→ WHAT YOU SHOULD DO
Return exactly the lines below, starting with the one that has "- by apply Decimal256.from_atomics_256_spec." and going on through the one that has "which [x * 100^i]".

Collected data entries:
________________________________________

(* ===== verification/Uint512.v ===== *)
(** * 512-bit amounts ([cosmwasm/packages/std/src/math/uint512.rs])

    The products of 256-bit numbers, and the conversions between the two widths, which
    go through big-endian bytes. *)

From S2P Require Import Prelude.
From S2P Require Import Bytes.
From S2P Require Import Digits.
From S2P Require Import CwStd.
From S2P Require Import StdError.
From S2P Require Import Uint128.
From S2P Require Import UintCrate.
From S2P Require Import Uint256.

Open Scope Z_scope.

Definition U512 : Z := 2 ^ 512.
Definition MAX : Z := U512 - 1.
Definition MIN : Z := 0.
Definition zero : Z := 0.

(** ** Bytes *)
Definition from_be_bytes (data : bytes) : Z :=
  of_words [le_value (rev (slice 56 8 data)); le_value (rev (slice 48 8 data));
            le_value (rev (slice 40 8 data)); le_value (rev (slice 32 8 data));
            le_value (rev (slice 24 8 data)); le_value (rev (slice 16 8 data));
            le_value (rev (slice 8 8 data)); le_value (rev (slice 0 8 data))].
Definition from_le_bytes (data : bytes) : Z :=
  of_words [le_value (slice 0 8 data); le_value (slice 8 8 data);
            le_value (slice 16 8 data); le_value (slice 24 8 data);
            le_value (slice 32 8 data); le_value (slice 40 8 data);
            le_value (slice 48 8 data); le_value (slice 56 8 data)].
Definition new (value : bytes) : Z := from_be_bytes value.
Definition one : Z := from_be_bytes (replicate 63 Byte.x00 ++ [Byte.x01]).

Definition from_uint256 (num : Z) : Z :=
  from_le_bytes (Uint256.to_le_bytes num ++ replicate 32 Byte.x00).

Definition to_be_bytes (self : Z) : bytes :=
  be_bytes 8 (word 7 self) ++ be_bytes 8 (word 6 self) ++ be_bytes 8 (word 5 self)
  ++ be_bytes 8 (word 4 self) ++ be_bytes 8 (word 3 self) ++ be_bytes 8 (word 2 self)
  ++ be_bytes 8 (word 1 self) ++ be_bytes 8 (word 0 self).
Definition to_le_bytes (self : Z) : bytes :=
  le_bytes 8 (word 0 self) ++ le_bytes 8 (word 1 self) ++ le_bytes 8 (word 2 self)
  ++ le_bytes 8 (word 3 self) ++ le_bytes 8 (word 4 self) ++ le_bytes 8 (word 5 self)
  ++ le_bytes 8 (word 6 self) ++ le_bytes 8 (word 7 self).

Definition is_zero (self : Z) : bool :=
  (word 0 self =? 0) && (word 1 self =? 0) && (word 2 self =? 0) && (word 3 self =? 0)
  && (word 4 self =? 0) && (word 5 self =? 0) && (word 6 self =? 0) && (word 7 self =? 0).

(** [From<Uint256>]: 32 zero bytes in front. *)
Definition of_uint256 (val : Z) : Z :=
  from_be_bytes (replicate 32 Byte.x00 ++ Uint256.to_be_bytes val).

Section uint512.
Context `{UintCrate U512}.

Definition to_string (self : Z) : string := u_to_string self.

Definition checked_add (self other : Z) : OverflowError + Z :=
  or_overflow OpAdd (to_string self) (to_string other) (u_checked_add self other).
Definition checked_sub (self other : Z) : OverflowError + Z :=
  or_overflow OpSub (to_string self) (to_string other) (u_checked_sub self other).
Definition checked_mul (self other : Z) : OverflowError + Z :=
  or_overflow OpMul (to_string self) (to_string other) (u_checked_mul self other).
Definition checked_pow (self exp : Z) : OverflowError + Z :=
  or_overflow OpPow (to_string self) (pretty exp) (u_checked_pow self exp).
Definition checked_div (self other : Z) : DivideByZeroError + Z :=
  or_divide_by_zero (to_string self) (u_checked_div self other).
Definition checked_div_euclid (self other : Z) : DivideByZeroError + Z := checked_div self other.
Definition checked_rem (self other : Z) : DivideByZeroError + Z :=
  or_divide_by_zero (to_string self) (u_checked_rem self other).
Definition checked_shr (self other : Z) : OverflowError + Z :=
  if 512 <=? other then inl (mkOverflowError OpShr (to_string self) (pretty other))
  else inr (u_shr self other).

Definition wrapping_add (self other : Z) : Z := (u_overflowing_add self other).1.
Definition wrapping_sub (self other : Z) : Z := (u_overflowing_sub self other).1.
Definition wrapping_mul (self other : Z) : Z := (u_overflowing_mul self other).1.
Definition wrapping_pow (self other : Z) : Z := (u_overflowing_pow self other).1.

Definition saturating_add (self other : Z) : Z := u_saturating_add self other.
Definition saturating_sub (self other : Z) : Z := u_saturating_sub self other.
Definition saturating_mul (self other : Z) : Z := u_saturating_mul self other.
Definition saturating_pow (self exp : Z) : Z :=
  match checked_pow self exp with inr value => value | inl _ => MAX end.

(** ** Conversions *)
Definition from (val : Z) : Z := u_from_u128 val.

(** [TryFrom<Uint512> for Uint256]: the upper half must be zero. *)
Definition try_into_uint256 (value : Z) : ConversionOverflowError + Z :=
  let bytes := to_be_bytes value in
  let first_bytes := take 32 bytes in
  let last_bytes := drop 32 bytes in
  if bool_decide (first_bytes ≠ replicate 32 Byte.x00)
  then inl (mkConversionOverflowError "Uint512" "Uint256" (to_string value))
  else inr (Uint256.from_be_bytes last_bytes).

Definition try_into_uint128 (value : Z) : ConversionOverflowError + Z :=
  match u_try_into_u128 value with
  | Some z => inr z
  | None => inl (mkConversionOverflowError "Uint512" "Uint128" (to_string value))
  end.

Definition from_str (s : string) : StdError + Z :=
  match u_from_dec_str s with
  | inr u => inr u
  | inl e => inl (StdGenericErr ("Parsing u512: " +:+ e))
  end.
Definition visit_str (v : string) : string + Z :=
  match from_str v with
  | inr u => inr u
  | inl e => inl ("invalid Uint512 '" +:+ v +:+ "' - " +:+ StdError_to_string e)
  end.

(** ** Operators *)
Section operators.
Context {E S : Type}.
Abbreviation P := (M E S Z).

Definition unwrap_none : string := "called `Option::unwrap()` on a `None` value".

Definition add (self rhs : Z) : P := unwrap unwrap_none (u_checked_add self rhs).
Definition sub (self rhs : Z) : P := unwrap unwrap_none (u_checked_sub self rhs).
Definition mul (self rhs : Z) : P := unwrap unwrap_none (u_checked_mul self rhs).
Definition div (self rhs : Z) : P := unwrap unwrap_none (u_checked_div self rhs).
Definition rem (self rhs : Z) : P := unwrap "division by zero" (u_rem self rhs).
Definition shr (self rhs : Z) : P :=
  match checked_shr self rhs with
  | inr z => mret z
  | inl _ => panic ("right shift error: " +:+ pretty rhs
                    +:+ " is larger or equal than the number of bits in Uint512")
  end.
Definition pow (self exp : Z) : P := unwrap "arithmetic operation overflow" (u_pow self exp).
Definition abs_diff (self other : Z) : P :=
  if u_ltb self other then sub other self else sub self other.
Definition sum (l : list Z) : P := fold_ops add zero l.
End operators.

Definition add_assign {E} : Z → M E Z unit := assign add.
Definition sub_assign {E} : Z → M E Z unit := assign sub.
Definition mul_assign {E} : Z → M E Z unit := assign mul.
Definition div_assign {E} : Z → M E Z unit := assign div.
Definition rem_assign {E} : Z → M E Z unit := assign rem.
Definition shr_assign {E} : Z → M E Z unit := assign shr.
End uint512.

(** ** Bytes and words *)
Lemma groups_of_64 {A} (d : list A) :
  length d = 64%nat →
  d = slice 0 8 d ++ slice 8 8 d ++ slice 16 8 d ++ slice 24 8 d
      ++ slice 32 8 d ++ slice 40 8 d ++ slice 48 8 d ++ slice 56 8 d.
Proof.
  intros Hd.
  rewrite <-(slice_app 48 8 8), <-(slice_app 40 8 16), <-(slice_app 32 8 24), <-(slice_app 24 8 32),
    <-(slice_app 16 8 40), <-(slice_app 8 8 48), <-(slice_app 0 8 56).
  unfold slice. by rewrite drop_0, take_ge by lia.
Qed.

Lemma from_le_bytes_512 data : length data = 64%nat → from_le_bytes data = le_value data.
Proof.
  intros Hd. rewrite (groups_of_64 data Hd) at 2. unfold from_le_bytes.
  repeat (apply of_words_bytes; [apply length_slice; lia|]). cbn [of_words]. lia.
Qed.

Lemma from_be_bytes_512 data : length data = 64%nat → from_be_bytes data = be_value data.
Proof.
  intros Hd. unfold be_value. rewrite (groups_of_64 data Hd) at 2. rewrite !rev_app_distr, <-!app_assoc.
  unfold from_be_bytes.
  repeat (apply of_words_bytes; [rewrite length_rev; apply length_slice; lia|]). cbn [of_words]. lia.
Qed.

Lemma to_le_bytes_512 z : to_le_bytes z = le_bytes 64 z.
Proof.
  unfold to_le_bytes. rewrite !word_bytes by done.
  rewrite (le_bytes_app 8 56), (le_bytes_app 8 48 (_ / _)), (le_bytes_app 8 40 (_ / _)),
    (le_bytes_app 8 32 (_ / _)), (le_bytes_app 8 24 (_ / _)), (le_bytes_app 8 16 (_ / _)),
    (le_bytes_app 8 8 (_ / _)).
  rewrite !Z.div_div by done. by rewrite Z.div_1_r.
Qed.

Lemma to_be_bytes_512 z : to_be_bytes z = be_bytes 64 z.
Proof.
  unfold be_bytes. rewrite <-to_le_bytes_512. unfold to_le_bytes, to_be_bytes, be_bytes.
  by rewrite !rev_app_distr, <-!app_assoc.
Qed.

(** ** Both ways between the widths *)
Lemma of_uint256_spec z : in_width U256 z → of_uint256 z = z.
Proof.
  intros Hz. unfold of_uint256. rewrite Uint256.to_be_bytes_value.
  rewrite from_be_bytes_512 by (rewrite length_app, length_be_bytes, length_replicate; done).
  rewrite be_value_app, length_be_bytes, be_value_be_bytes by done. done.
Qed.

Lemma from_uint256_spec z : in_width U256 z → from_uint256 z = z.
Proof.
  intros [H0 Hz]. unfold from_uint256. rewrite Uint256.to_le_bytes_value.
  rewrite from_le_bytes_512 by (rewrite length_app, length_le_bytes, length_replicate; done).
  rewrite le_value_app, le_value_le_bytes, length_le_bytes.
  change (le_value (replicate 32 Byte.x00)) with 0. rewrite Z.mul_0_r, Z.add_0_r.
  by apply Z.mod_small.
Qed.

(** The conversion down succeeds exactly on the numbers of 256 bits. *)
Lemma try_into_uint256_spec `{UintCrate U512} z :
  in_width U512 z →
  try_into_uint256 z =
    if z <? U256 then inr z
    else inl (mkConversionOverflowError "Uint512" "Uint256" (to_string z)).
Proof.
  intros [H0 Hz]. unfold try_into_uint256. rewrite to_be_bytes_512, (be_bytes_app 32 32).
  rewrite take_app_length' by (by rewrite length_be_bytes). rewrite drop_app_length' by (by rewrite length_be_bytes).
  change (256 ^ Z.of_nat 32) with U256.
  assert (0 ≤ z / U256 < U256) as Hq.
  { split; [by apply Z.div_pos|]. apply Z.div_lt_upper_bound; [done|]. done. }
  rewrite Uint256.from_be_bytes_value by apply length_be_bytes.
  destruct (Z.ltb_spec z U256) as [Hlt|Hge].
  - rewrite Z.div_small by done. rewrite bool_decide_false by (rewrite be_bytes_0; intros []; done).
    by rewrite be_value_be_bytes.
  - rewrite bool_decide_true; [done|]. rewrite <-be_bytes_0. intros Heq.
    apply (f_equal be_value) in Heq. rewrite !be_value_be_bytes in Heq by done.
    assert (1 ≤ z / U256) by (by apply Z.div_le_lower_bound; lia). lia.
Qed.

________________________________________

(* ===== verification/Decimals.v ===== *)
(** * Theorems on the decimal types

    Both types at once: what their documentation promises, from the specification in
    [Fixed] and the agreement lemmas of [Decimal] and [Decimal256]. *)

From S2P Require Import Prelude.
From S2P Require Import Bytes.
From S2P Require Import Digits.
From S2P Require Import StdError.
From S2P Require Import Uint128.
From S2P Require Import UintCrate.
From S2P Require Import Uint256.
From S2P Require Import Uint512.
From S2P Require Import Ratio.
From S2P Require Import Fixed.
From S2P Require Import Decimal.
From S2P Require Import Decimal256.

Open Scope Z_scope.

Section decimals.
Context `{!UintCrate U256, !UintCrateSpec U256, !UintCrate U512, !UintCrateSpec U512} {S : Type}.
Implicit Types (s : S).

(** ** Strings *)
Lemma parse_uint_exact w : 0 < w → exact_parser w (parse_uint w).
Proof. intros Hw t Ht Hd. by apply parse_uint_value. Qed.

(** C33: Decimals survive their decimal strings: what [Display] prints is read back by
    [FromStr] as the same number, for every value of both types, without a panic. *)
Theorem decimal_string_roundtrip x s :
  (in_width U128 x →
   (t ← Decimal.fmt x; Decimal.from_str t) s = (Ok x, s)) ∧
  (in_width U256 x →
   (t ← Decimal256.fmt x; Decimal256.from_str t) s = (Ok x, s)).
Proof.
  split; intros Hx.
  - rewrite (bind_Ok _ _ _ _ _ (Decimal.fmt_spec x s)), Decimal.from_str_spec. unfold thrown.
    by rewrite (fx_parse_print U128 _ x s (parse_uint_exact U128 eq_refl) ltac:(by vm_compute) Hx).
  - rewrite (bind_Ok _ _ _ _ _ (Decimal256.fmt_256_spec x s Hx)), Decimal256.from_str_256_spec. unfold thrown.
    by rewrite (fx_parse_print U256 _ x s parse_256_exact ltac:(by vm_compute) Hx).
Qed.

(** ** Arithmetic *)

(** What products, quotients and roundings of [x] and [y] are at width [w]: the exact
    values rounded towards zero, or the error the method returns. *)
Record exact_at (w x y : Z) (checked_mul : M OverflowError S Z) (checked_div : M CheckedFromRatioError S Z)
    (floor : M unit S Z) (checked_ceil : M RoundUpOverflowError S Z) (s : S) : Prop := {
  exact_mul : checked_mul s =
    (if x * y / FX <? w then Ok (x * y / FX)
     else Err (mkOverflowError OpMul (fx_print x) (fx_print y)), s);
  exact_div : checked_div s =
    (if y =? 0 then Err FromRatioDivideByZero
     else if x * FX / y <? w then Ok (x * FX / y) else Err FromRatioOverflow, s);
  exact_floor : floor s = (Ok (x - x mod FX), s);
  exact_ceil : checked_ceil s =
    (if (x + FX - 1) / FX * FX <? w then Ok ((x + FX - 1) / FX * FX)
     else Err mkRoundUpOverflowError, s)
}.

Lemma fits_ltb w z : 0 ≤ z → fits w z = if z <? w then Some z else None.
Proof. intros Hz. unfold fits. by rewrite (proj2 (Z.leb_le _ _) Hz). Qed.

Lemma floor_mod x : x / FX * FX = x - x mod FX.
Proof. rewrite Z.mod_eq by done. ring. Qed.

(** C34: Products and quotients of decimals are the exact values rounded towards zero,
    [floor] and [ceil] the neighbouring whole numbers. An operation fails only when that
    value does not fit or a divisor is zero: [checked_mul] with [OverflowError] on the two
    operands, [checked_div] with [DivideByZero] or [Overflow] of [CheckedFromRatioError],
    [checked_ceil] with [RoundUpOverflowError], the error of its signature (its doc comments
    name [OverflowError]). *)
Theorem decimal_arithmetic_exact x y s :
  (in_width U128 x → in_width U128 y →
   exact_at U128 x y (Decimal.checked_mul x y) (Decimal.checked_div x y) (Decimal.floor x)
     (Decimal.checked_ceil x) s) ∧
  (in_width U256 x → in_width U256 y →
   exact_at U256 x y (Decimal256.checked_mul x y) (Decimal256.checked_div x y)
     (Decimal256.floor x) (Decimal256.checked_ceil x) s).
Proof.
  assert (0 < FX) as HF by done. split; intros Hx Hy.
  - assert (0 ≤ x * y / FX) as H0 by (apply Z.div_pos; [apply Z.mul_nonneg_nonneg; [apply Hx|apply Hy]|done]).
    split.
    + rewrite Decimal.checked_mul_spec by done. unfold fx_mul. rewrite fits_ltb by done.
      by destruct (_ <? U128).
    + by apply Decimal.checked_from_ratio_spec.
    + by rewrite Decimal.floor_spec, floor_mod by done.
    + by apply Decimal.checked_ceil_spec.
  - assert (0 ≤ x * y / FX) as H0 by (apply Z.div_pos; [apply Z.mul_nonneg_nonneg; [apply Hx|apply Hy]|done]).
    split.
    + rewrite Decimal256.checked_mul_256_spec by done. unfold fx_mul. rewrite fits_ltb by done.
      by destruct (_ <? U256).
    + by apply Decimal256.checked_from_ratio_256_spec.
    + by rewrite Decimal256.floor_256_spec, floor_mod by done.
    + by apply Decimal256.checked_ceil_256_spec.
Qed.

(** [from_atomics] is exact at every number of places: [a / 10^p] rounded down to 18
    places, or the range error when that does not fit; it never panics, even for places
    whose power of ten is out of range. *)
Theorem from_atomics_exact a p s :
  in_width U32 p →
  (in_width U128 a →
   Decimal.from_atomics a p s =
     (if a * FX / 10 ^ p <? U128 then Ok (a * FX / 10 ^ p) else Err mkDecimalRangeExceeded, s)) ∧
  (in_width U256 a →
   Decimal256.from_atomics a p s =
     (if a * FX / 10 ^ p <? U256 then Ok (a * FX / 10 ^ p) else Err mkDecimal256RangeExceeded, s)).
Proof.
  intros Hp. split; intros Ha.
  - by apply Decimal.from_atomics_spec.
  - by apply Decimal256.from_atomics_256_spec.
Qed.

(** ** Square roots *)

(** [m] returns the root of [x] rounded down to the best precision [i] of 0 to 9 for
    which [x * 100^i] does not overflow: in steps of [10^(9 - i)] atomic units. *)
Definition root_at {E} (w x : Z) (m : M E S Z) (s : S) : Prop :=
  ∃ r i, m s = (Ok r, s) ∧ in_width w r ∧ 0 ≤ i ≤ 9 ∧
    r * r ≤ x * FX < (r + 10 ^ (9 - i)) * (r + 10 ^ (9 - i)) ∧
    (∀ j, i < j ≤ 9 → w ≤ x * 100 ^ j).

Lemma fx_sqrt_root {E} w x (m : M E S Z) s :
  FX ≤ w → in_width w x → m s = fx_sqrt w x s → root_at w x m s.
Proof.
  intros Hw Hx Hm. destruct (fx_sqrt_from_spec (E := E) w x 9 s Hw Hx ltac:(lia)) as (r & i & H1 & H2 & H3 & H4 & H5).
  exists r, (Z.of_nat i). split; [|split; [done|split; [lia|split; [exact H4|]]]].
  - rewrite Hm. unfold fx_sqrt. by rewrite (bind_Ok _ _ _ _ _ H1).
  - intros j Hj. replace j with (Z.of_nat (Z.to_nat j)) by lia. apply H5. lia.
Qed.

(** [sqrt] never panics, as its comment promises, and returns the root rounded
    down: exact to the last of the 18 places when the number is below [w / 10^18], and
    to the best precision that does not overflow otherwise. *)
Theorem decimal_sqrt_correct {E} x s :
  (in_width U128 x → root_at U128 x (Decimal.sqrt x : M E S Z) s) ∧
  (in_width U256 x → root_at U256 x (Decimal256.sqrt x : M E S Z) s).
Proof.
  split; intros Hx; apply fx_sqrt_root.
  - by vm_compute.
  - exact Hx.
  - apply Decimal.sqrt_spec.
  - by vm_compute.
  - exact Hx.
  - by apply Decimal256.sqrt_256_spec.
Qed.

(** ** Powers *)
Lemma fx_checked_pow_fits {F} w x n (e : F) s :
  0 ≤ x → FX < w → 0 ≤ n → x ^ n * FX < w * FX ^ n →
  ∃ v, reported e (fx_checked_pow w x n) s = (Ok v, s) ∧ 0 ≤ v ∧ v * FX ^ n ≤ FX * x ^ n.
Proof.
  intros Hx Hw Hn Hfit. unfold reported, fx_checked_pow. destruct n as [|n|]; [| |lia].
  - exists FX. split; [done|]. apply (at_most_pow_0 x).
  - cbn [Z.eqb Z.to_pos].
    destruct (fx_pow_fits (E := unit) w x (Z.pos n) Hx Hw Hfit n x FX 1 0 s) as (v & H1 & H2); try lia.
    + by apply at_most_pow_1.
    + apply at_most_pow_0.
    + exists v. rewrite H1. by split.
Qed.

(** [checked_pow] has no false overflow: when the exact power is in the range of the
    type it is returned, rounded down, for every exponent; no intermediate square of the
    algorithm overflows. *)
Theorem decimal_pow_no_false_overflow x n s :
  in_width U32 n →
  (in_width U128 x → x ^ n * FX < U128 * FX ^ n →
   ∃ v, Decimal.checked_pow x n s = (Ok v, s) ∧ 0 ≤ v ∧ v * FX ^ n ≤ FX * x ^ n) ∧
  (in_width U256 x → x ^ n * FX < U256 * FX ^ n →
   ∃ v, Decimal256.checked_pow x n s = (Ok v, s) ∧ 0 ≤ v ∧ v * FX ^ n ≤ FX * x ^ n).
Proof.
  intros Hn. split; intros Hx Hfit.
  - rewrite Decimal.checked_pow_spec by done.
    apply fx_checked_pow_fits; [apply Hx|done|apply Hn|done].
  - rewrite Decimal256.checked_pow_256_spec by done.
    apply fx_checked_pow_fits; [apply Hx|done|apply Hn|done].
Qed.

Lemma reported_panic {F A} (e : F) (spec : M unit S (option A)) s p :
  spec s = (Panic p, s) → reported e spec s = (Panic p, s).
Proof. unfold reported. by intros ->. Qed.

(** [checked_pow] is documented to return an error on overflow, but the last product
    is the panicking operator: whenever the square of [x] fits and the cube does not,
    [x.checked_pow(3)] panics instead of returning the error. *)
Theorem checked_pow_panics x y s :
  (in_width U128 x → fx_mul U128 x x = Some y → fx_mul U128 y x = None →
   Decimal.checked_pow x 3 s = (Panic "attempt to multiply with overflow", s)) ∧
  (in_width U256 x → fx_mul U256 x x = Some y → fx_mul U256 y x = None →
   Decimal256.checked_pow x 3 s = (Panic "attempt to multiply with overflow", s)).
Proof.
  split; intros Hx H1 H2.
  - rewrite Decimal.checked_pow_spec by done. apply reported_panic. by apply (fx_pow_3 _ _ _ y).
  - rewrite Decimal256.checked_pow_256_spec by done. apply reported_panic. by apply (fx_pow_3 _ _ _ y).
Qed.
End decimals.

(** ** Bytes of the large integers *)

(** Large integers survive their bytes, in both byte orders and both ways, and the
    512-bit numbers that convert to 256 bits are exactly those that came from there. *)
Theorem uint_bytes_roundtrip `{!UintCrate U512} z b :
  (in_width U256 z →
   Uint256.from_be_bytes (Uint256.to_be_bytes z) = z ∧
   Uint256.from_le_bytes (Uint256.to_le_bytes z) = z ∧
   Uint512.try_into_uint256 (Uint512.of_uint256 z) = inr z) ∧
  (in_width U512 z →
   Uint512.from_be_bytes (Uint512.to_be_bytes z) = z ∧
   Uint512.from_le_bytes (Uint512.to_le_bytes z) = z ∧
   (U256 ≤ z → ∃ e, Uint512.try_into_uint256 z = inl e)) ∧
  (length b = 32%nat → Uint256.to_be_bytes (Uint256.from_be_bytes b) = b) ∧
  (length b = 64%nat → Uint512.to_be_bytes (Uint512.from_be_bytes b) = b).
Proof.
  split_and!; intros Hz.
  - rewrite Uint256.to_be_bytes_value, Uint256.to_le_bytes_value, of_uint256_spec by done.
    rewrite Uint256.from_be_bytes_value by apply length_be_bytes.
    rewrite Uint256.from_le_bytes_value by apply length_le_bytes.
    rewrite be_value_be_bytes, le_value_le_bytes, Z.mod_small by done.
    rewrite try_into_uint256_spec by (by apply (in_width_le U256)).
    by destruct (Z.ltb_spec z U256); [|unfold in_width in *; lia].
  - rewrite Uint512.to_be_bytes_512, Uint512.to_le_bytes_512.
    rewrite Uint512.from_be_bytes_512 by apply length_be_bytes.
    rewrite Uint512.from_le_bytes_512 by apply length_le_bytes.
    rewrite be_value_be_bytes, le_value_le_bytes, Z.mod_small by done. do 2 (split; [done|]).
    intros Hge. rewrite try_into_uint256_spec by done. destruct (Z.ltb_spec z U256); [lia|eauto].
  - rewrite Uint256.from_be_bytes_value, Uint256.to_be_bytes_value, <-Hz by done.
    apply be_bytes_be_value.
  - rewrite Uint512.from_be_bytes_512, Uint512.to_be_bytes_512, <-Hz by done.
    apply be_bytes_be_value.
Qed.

________________________________________

→ ANSWER SPACE
  - by apply Decimal256.from_atomics_256_spec.
Qed.

(** ** Square roots *)

(** [m] returns the root of [x] rounded down to the best precision [i] of 0 to 9 for
    which [x * 100^i] does not overflow: in steps of [10^(9 - i)] atomic units. *)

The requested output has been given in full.